(Stored data entries)
=== Begin Enclosure ===
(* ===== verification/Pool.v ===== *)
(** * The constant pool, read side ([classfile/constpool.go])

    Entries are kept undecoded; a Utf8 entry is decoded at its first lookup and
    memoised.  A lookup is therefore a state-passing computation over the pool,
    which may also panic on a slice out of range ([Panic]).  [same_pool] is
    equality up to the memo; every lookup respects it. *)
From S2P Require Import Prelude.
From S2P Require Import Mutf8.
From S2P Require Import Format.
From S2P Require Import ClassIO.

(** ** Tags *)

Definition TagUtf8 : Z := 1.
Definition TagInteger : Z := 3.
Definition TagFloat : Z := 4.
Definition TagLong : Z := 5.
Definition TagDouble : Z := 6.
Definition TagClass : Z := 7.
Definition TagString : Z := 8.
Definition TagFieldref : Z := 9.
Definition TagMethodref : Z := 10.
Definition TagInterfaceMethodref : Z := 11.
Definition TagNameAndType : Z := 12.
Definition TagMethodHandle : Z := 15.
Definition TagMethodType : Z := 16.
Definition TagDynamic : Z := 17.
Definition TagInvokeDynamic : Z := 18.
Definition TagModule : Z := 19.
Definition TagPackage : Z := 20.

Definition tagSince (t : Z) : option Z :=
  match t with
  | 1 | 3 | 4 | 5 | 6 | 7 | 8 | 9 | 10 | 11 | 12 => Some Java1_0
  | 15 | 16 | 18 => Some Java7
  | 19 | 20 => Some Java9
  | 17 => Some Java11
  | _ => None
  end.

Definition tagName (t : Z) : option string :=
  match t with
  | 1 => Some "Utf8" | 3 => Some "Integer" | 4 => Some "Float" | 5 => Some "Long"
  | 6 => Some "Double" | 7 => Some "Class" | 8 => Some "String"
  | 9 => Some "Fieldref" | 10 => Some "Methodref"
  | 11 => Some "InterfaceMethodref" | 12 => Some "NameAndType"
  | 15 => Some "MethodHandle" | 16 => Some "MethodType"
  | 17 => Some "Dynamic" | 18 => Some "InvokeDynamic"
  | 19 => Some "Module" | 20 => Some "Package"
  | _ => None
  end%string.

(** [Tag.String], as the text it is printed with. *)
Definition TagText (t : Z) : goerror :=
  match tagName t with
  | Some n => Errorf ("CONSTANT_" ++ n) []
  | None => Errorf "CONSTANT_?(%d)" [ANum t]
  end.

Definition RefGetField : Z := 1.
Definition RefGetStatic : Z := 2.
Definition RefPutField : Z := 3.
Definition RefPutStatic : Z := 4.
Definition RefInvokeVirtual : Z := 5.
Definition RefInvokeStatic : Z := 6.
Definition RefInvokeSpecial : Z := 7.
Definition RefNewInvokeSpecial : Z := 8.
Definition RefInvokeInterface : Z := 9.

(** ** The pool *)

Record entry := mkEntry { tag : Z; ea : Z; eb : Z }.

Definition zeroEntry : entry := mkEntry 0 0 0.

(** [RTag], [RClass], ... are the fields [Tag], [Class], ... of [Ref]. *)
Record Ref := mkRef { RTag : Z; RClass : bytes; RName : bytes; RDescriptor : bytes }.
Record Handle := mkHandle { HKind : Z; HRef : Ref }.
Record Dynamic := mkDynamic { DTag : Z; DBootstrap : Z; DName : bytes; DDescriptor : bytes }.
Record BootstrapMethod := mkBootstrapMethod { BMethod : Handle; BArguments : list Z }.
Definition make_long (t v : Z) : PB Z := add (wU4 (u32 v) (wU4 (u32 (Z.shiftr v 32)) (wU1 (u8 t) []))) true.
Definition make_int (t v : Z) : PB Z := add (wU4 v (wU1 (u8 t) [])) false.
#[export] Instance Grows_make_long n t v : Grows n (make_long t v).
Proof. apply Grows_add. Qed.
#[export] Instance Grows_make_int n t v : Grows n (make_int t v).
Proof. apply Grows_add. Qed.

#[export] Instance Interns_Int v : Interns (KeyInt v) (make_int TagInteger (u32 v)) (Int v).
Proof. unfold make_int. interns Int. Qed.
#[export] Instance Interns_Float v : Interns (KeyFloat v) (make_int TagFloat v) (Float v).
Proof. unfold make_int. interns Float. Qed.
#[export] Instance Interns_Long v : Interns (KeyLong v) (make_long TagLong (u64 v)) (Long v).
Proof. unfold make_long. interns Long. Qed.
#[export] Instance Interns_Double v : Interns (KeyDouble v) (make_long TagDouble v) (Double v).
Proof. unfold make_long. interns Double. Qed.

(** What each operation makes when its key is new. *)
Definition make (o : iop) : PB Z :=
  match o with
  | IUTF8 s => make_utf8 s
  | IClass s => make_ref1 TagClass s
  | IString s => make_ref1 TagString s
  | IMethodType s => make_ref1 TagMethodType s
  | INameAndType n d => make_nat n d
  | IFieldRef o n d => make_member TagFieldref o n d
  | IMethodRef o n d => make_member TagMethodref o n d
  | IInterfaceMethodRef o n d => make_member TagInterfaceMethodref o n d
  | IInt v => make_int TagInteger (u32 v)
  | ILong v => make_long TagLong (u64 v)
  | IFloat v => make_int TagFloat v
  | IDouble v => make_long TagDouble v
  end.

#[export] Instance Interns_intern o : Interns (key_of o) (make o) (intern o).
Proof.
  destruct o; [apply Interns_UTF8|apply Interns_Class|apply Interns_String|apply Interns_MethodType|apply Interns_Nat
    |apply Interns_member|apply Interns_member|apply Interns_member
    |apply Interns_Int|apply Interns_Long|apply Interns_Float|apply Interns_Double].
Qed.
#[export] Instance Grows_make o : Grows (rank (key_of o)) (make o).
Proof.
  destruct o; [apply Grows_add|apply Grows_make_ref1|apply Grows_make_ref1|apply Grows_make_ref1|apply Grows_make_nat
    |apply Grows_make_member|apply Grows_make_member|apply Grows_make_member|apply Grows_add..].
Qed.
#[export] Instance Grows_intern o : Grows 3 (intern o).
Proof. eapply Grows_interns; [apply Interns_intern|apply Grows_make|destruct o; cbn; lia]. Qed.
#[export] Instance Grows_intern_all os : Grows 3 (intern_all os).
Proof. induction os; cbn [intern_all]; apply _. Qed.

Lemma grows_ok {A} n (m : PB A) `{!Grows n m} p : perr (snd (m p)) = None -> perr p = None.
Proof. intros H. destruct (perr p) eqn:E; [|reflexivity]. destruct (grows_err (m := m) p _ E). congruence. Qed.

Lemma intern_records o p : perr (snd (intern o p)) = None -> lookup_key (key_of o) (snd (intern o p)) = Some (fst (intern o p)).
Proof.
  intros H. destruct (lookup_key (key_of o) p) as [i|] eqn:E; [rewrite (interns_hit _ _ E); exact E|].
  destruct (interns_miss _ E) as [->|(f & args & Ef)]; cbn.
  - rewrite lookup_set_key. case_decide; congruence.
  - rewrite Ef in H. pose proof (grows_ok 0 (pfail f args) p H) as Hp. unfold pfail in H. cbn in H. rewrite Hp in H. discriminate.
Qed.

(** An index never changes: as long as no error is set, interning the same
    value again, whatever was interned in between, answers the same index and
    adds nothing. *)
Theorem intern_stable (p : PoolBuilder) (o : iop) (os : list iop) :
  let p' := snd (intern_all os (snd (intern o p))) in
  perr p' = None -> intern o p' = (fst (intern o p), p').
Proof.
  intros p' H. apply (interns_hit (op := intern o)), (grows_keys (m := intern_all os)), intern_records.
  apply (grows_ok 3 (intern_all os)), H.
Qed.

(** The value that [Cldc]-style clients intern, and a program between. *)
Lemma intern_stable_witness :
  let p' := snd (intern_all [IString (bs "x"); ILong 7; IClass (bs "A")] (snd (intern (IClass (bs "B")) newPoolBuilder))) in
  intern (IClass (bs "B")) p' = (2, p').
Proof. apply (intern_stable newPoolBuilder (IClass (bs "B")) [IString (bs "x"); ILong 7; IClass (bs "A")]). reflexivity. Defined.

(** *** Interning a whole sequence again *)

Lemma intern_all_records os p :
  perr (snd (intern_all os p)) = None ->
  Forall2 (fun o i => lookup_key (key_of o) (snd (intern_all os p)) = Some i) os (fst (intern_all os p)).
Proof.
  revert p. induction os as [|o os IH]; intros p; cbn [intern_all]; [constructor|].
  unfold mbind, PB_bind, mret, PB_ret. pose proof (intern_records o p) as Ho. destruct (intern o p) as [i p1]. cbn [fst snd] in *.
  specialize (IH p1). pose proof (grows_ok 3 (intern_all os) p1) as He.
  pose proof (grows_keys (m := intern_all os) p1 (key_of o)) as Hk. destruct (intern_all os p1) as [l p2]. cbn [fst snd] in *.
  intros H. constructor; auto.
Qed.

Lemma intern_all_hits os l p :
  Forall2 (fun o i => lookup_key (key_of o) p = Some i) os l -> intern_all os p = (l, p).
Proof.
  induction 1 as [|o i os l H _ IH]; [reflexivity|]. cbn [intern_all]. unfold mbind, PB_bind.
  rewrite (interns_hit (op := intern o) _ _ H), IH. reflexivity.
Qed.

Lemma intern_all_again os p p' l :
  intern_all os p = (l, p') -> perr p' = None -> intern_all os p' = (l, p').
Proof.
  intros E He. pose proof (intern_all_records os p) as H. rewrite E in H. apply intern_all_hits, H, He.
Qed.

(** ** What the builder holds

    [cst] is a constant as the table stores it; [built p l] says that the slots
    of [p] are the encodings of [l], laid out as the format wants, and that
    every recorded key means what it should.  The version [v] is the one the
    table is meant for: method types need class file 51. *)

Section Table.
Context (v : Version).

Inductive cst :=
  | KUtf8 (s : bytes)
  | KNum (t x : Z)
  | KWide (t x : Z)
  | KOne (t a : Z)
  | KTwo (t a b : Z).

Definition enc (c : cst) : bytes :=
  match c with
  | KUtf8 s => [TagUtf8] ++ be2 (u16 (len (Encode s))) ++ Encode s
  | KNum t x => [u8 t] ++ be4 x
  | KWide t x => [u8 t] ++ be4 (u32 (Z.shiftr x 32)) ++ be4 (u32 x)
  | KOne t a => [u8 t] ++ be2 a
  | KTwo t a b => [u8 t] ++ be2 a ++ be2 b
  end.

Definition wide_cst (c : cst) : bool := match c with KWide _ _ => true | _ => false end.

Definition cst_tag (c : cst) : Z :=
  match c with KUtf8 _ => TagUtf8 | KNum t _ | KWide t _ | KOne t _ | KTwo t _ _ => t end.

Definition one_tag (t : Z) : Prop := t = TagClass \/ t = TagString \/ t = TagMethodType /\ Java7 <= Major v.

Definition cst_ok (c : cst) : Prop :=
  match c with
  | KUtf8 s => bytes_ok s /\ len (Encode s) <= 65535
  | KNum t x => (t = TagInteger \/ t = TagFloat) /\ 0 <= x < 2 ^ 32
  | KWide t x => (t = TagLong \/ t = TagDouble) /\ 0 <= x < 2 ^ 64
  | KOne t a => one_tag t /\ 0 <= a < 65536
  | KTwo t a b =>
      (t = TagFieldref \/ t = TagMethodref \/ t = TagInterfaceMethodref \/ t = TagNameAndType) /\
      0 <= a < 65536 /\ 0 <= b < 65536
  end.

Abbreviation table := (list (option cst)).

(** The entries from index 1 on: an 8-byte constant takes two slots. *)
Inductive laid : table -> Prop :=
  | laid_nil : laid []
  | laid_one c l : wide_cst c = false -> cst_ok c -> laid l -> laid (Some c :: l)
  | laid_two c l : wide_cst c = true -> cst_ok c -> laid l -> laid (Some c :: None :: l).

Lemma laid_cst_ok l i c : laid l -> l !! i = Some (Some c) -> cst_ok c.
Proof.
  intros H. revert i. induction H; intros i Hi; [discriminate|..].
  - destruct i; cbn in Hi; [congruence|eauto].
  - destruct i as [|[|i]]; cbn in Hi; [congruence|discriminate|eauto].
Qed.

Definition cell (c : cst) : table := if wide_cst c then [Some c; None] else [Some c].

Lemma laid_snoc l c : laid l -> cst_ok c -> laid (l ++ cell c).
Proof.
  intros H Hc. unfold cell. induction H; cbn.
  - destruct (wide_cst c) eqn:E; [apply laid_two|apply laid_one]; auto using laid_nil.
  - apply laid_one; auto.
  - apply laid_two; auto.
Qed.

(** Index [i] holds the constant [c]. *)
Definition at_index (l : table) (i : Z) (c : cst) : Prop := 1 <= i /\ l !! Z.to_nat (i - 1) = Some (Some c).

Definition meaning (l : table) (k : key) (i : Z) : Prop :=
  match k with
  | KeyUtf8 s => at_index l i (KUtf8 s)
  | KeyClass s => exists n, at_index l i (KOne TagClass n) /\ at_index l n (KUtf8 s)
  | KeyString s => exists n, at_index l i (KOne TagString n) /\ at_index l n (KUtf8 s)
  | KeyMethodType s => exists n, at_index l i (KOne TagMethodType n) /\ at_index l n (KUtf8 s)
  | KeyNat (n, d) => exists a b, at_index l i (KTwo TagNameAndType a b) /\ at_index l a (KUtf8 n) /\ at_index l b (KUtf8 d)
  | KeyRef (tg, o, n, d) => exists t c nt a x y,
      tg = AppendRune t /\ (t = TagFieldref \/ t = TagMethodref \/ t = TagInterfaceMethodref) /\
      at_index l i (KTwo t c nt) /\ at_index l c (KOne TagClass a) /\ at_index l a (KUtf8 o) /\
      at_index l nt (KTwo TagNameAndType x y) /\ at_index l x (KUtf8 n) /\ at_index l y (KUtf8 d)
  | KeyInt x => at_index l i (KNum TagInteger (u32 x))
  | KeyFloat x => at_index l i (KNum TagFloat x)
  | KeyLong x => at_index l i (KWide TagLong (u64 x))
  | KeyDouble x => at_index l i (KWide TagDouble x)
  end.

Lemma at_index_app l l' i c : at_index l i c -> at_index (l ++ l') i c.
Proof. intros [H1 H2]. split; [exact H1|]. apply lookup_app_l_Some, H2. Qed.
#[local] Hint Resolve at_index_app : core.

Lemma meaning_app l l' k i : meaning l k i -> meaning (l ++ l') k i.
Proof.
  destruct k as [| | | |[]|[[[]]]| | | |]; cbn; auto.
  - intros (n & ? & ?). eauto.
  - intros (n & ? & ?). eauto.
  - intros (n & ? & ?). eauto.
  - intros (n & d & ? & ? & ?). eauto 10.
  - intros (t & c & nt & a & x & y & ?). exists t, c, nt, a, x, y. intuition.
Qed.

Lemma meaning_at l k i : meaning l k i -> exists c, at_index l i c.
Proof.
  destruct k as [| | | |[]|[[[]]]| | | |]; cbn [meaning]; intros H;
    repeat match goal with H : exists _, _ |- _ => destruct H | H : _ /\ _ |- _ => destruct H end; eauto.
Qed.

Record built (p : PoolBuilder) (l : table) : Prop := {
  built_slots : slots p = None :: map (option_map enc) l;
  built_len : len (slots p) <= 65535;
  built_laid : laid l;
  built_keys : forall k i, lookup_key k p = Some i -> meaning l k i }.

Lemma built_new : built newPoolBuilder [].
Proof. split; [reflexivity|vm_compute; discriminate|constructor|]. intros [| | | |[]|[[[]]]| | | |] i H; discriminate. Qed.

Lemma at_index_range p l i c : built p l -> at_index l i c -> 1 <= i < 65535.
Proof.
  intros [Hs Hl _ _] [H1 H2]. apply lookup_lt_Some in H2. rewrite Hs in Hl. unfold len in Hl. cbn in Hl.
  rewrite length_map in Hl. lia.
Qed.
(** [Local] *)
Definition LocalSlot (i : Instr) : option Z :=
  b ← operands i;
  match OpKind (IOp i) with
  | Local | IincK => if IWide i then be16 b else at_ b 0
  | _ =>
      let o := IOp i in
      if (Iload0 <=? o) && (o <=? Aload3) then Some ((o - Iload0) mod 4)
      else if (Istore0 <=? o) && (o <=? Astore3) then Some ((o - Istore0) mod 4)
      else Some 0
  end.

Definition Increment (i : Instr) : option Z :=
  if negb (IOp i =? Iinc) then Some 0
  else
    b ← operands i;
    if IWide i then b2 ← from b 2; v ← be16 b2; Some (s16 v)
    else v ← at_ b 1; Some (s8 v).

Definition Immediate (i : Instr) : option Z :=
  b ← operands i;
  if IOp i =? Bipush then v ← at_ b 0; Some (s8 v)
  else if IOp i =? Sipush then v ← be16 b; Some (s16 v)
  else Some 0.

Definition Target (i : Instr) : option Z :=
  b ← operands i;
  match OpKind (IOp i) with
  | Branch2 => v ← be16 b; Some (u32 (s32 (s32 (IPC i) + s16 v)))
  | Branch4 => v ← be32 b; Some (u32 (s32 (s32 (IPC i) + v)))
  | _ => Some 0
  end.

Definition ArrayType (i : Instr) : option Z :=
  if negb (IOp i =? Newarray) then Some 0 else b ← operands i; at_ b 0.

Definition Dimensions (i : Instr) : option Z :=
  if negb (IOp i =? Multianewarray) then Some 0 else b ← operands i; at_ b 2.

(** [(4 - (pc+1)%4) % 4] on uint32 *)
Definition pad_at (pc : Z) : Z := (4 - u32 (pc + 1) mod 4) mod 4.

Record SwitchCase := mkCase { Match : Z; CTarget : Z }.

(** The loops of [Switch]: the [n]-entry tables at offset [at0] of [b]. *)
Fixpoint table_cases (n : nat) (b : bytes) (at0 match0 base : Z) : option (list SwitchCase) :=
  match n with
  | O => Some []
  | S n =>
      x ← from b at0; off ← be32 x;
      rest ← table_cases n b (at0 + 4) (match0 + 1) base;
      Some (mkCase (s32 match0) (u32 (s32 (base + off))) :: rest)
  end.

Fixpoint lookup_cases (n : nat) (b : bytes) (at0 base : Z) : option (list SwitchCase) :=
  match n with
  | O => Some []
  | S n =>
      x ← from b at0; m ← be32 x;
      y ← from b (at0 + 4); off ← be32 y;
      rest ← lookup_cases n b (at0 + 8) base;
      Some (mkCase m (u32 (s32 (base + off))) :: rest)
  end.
=== End Enclosure ===
What is required:
Find the string "TagString" in the records, then copy each line where it occurs.

Response for this exercise:
Definition TagString : Z := 8.
  | IString s => make_ref1 TagString s
Definition one_tag (t : Z) : Prop := t = TagClass \/ t = TagString \/ t = TagMethodType /\ Java7 <= Major v.
  | KeyString s => exists n, at_index l i (KOne TagString n) /\ at_index l n (KUtf8 s)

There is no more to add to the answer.